• _DATA EXTRACTS_:
(** Entries that do not begin with a player, or say no action *)
Lemma quiet_text entry : startswith entry (u "Player ") = false → action_of_entry j entry = Ok None.
Proof.
  intros H. unfold action_of_entry. destruct (startswith entry (u "Player " ++ _)) eqn:E; [|done].
  apply startswith_spec in E as [r ->]. rewrite <- (assoc_L (++)), startswith_app in H. done.
Qed.
Lemma quiet_rest i rest : action_of_rest rest = Ok None → action_of_entry j (entry_of i rest) = Ok None.
Proof. intros H. rewrite action_of_player_entry. by destruct (decide (j = i)). Qed.

#[local] Hint Extern 1 (stable told (modify _)) =>
  apply stable_modify; intros ?; apply told_history; (reflexivity || apply recorded_history) : poker.

Lemma told_deal_card : stable told deal_card.
Proof. intros g. unfold deal_card. destruct (Deck.deal_card (deck g)). by apply told_history. Qed.
#[local] Hint Resolve told_deal_card : poker.

Lemma told_blind i (word : pystr) n :
  startswith word (u "posted") = true →
  stable told (modify (append_history ((u "Player " ++ str_of_nat i) ++ 32%N :: word ++ n))).
Proof.
  intros H. apply stable_modify. intros g. apply told_append. rewrite entry_text.
  apply quiet_rest. apply startswith_spec in H as [r ->]. done.
Qed.

Lemma told_text entry :
  startswith entry (u "Player ") = false → stable told (modify (append_history entry)).
Proof. intros H. apply stable_modify. intros g. by apply told_append, quiet_text. Qed.

Lemma told_set_player i p : stable told (modify (set_player i p)).
Proof. auto with poker. Qed.

Lemma told_small_blind i : stable told (post_small_blind i).
Proof. unfold post_small_blind. stable_parts. by apply (told_blind i (u "posted")). Qed.
Lemma told_big_blind i : stable told (post_big_blind i).
Proof. unfold post_big_blind. stable_parts. by apply (told_blind i (u "posted")). Qed.
#[local] Hint Resolve told_small_blind told_big_blind : poker.

Lemma told_deal_to i : stable told (deal_to i).
Proof. unfold deal_to. stable_parts. Qed.
#[local] Hint Resolve told_deal_to : poker.

Lemma told_move_button : stable told (modify move_dealer_button).
Proof.
  apply stable_modify. intros g. apply told_history. unfold move_dealer_button. by case_match.
Qed.
Lemma told_first_actor : stable told (modify set_first_actor_preflop).
Proof.
  apply stable_modify. intros g. apply told_history. unfold set_first_actor_preflop.
  by repeat case_match.
Qed.
#[local] Hint Resolve told_move_button told_first_actor : poker.

Lemma told_start_new_hand shuffle : stable told (start_new_hand shuffle).
Proof.
  unfold start_new_hand, post_blinds, deal_hole_cards. stable_parts.
Qed.

Lemma told_deal_community n : stable told (deal_community n).
Proof. induction n as [|n IH]; cbn [deal_community]; stable_parts. Qed.
#[local] Hint Resolve told_deal_community : poker.
#[local] Hint Extern 1 (stable told (modify (append_history _))) => by apply told_text : poker.
#[local] Hint Extern 1 (stable told (modify (λ g, append_history _ g))) =>
  apply stable_modify; intros ?; by apply told_append, quiet_text : poker.

Lemma told_deal_flop : stable told deal_flop.
Proof. unfold deal_flop, record_community. stable_parts. Qed.
Lemma told_deal_turn : stable told deal_turn.
Proof. unfold deal_turn, record_community. stable_parts. Qed.
Lemma told_deal_river : stable told deal_river.
Proof. unfold deal_river, record_community. stable_parts. Qed.
#[local] Hint Resolve told_deal_flop told_deal_turn told_deal_river : poker.

Lemma told_new_round : stable told (modify start_new_betting_round).
Proof.
  apply stable_modify. intros g. apply told_history. unfold start_new_betting_round.
  cbv zeta. by repeat case_match.
Qed.
#[local] Hint Resolve told_new_round : poker.

Lemma told_advance_to_next_phase : stable told advance_to_next_phase.
Proof. unfold advance_to_next_phase. stable_parts. Qed.
(** The showdown: what it writes begins with another word. *)
Definition is_text (entry : pystr) : Prop := startswith entry (u "Player ") = false.

Lemma told_texts (f : t → list pystr) g :
  Forall is_text (f g) → told g → told (g <| action_history := action_history g ++ f g |>).
Proof.
  generalize (f g). intros l. revert g. induction l as [|e l IH] using rev_ind; intros g HF Hg.
  { revert Hg. apply told_history. cbn. apply app_nil_r. }
  apply Forall_app in HF as [HF He%Forall_inv].
  apply (told_history (append_history e (g <| action_history := action_history g ++ l |>))).
  - cbn. by rewrite (assoc_L (++)).
  - apply told_append; [apply quiet_text, He|]. by apply IH.
Qed.
(* ===== verification/CliProps.v ===== *)
(** * Properties of the games of the command line interface

    The loops keep the invariants of the engine and raise nothing when the
    players' decisions do not; a turn always ends in an accepted action; the
    agents of a game are parsed as documented; what a person chooses is what the
    game accepts. *)
From stdpp Require Import strings.
From S2P Require Import Prelude Py Json GameModels PlayerModels Evaluator GameHistory Game.
From S2P Require Import EvaluatorProps GameProps HandInvariant StartHand HandProps Showdown ShowdownProps.
From S2P Require Import ViewProps Seating Cli CliGames.
Import PokerGame PokerUI AgentsConfig Games.

(** ** The texts of the offered actions *)

Lemma numbered_is P n t : startswith t P = false → bool_decide (numbered P n = t) = false.
Proof.
  intros H. apply bool_decide_eq_false. intros <-. unfold numbered in H.
  by rewrite startswith_app in H.
Qed.

Lemma numbered_starts P n k :
  (length k ≤ length P)%nat → startswith (numbered P n) k = startswith P k.
Proof. apply startswith_extend. Qed.

Lemma bracketed_number sep pre c t n :
  sep = c :: t → find_sub sep (pre ++ sep) = Some (length pre) →
  is_digit c = false → c ≠ 45%N → c ≠ 41%N →
  bracketed sep (numbered (pre ++ sep) n) = Ok (str_of_Z n).
Proof.
  intros Hs Hf H1 H2 H3. unfold bracketed, numbered.
  rewrite <- (assoc_L (++)), (split_once sep pre c t); [|done|done|].
  - cbn [nth_item lookup list_lookup mbind result_bind].
    destruct (split_char_head 41%N (str_of_Z n) []) as [r E]; [by apply str_of_Z_not_elem|].
    change (u ")") with [41%N]. by rewrite E.
  - rewrite elem_of_app. intros [H|H]; [by apply str_of_Z_not_elem in H|].
    change (c ∈ [41%N]) in H. apply list_elem_of_singleton in H. congruence.
Qed.

Lemma bracketed_call n : bracketed (u "(") (numbered (u "call (") n) = Ok (str_of_Z n).
Proof. by apply (bracketed_number (u "(") (u "call ") 40%N []). Qed.
Lemma bracketed_all_in n : bracketed (u "(") (numbered (u "all-in (") n) = Ok (str_of_Z n).
Proof. by apply (bracketed_number (u "(") (u "all-in ") 40%N []). Qed.
Lemma bracketed_raise n : bracketed (u "min ") (numbered (u "raise (min ") n) = Ok (str_of_Z n).
Proof. by apply (bracketed_number (u "min ") (u "raise (") 109%N [105; 110; 32]%N). Qed.

Lemma bracketed_int_eq sep action :
  RandomPlayerDecision.bracketed_int sep action = bracketed sep action ≫= int_of_str.
Proof.
  unfold RandomPlayerDecision.bracketed_int, bracketed.
  by destruct (nth_item _ 1) as [rest|]; [|done]; cbn; destruct (nth_item _ 0).
Qed.

(** What is offered, read back: evaluates the tests on the text of an offer *)
Ltac read_offer :=
  repeat first
    [ rewrite bool_decide_eq_true_2 by reflexivity
    | rewrite numbered_is by reflexivity
    | rewrite numbered_starts by (vm_compute; lia)
    | rewrite bool_decide_eq_false_2 by str_ne ];
  repeat match goal with
  | |- context [startswith (u ?s) (u ?t)] =>
      let v := eval vm_compute in (startswith (u s) (u t)) in
      change (startswith (u s) (u t)) with v
  end; cbv iota;
  rewrite ?bracketed_int_eq, ?bracketed_call, ?bracketed_raise, ?bracketed_all_in;
  cbn [mbind result_bind]; rewrite ?int_of_str_of_Z.

(** ** The random player *)

(** The decision that corresponds to an offer: a raise is one to three times the
    offered minimum, at most the player's chips. *)
Definition decision_for (chips : Z) (offer : pystr) (d : decision) : Prop :=
  offer = u "fold" ∧ d = Decision (u "fold") 0 ∨
  offer = u "check" ∧ d = Decision (u "check") 0 ∨
  (∃ n, offer = numbered (u "call (") n ∧ d = Decision (u "call") n) ∨
  (∃ n k, offer = numbered (u "raise (min ") n ∧ 1 ≤ k ≤ 3 ∧
     d = Decision (u "raise") (Z.min (n * k) chips)) ∨
  (∃ n, offer = numbered (u "all-in (") n ∧ d = Decision (u "all_in") chips).

(** An entry that [get_available_actions] can produce *)
Definition is_offer (x : pystr) : Prop :=
  x = u "fold" ∨ x = u "check" ∨ ∃ n, x = numbered (u "call (") n ∨
    x = numbered (u "raise (min ") n ∨ x = numbered (u "all-in (") n.

Lemma available_offers g p i :
  get_player i g = Some p → Player.status p = ACTIVE →
  Forall is_offer (get_available_actions i g).
Proof.
  intros Hp Ha. apply Forall_forall. intros x Hx. apply (elem_of_available g i p Hp Ha) in Hx.
  unfold entry in Hx. rewrite !app_nil_r in Hx. unfold is_offer. naive_solver.
Qed.

Lemma option_of_offer r chips x :
  1 ≤ r ≤ 3 → is_offer x →
  ∃ d w, RandomPlayerDecision.option_of_action r chips x = Ok (Some (d, w)) ∧
         decision_for chips x d.
Proof.
  intros Hr Hx. unfold RandomPlayerDecision.option_of_action, decision_for.
  destruct Hx as [-> | [-> | (n & [-> | [-> | ->]])]]; read_offer; eexists _, _; split; try done.
  - by left.
  - right. by left.
  - right. right. left. by exists n.
  - right. right. right. left. by exists n, r.
  - right. right. right. right. by exists n.
Qed.

Lemma action_options_offers randint chips l :
  (∀ k, 1 ≤ randint k ≤ 3) → Forall is_offer l →
  ∃ os, RandomPlayerDecision.action_options randint chips l = Ok os ∧
    length os = length l ∧
    Forall (λ dw, ∃ x, x ∈ l ∧ decision_for chips x dw.1) os.
Proof.
  intros Hr Hl. revert randint Hr. induction Hl as [|x l Hx _ IH]; intros randint Hr.
  { by exists []. }
  destruct (option_of_offer (randint 0%nat) chips x) as (d & w & E & D); [done..|].
  destruct (IH (λ i, randint (S i))) as (os & Eo & L & F); [done|].
  cbn [RandomPlayerDecision.action_options]. rewrite E. cbn [mbind result_bind]. rewrite Eo.
  eexists. split; [done|]. split; [simpl; by rewrite L|]. constructor.
  - exists x. split; [by left|done].
  - eapply Forall_impl; [exact F|]. intros dw (y & Hy & H). exists y. split; [by right|done].
Qed.
(* ===== verification/LogWindowProps.v ===== *)
(** * What the window of the log viewer shows

    The window follows the log: whatever is clicked and whenever its threads run, it
    shows all that has been read unless an update is pending, and the timer brings
    that.  The log that is loaded is shown twice, however, once it has been read again. *)
From Stdlib Require Import Sorting.Sorted.
From stdpp Require Import strings.
From S2P Require Import Prelude Py Json Regex LogViewer LogWindow LogProps Main.
Import LogRecord LogParser LogViewerApp.

(** ** What reading lines adds *)

Definition has_events (l : list event) (p : LogParser.t) : Prop := events p = l.

#[local] Hint Extern 1 (stable (has_events _) (modify _)) =>
  apply stable_modify; intros ? ?; assumption : poker.
Lemma stable_set_state l f : stable (has_events l) (set_state f).
Proof. unfold set_state. stable_parts. Qed.
#[local] Hint Resolve stable_set_state : poker.
Lemma stable_set_player l pid f : stable (has_events l) (set_player pid f).
Proof. unfold set_player. stable_parts. Qed.
#[local] Hint Resolve stable_set_player : poker.
Lemma stable_update_player l v : stable (has_events l) (update_player v).
Proof. unfold update_player. stable_parts. Qed.
#[local] Hint Resolve stable_update_player : poker.

Lemma stable_try {S A} (I : S → Prop) (m h : M S A) e :
  stable I m → stable I h → stable I (try_except m e h).
Proof.
  intros Hm Hh s Hs. unfold try_except. specialize (Hm s Hs).
  destruct (m s) as [[a|x] s']; [done|]. destruct (e x); [by apply Hh|done].
Qed.
(* ===== verification/PromptProps.v ===== *)
(** * The log viewer learns what an agent is sent

    The state an agent is sent is logged as JSON over many lines; the viewer collects
    the lines, strips and reads them, and knows the state. *)
From stdpp Require Import strings.
From S2P Require Import Prelude Py Json JsonProps Regex Floats GameModels PlayerModels LlmPlayers.
From S2P Require Import Game GameProps HandInvariant LlmProps GameLog LogViewer LogProps.
Import LogRecord LogParser GameLog.

(** ** Lines of a text *)

Fixpoint lines (s : pystr) : list pystr :=
  match s with
  | [] => [[]]
  | c :: r =>
      if bool_decide (c = 10%N) then [] :: lines r
      else match lines r with l :: ls => (c :: l) :: ls | [] => [[c]] end
  end.

Lemma lines_not_nil s : lines s ≠ [].
Proof. destruct s as [|c s]; [done|]. cbn. case_bool_decide; [done|]. by destruct (lines s). Qed.

Lemma lines_single l : 10%N ∉ l → lines l = [l].
Proof.
  induction l as [|c l IH]; [done|]. rewrite not_elem_of_cons. intros [H1 H2]. cbn [lines].
  rewrite bool_decide_false by congruence. by rewrite IH.
Qed.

• _PROMPT_: Exactly as they stand, set down the lines from the top of the data through the line with "told_history. unfold set_first_actor_preflop.".

• _RESULT OF THE EXERCISE_:
(** Entries that do not begin with a player, or say no action *)
Lemma quiet_text entry : startswith entry (u "Player ") = false → action_of_entry j entry = Ok None.
Proof.
  intros H. unfold action_of_entry. destruct (startswith entry (u "Player " ++ _)) eqn:E; [|done].
  apply startswith_spec in E as [r ->]. rewrite <- (assoc_L (++)), startswith_app in H. done.
Qed.
Lemma quiet_rest i rest : action_of_rest rest = Ok None → action_of_entry j (entry_of i rest) = Ok None.
Proof. intros H. rewrite action_of_player_entry. by destruct (decide (j = i)). Qed.

#[local] Hint Extern 1 (stable told (modify _)) =>
  apply stable_modify; intros ?; apply told_history; (reflexivity || apply recorded_history) : poker.

Lemma told_deal_card : stable told deal_card.
Proof. intros g. unfold deal_card. destruct (Deck.deal_card (deck g)). by apply told_history. Qed.
#[local] Hint Resolve told_deal_card : poker.

Lemma told_blind i (word : pystr) n :
  startswith word (u "posted") = true →
  stable told (modify (append_history ((u "Player " ++ str_of_nat i) ++ 32%N :: word ++ n))).
Proof.
  intros H. apply stable_modify. intros g. apply told_append. rewrite entry_text.
  apply quiet_rest. apply startswith_spec in H as [r ->]. done.
Qed.

Lemma told_text entry :
  startswith entry (u "Player ") = false → stable told (modify (append_history entry)).
Proof. intros H. apply stable_modify. intros g. by apply told_append, quiet_text. Qed.

Lemma told_set_player i p : stable told (modify (set_player i p)).
Proof. auto with poker. Qed.

Lemma told_small_blind i : stable told (post_small_blind i).
Proof. unfold post_small_blind. stable_parts. by apply (told_blind i (u "posted")). Qed.
Lemma told_big_blind i : stable told (post_big_blind i).
Proof. unfold post_big_blind. stable_parts. by apply (told_blind i (u "posted")). Qed.
#[local] Hint Resolve told_small_blind told_big_blind : poker.

Lemma told_deal_to i : stable told (deal_to i).
Proof. unfold deal_to. stable_parts. Qed.
#[local] Hint Resolve told_deal_to : poker.

Lemma told_move_button : stable told (modify move_dealer_button).
Proof.
  apply stable_modify. intros g. apply told_history. unfold move_dealer_button. by case_match.
Qed.
Lemma told_first_actor : stable told (modify set_first_actor_preflop).
Proof.
  apply stable_modify. intros g. apply told_history. unfold set_first_actor_preflop.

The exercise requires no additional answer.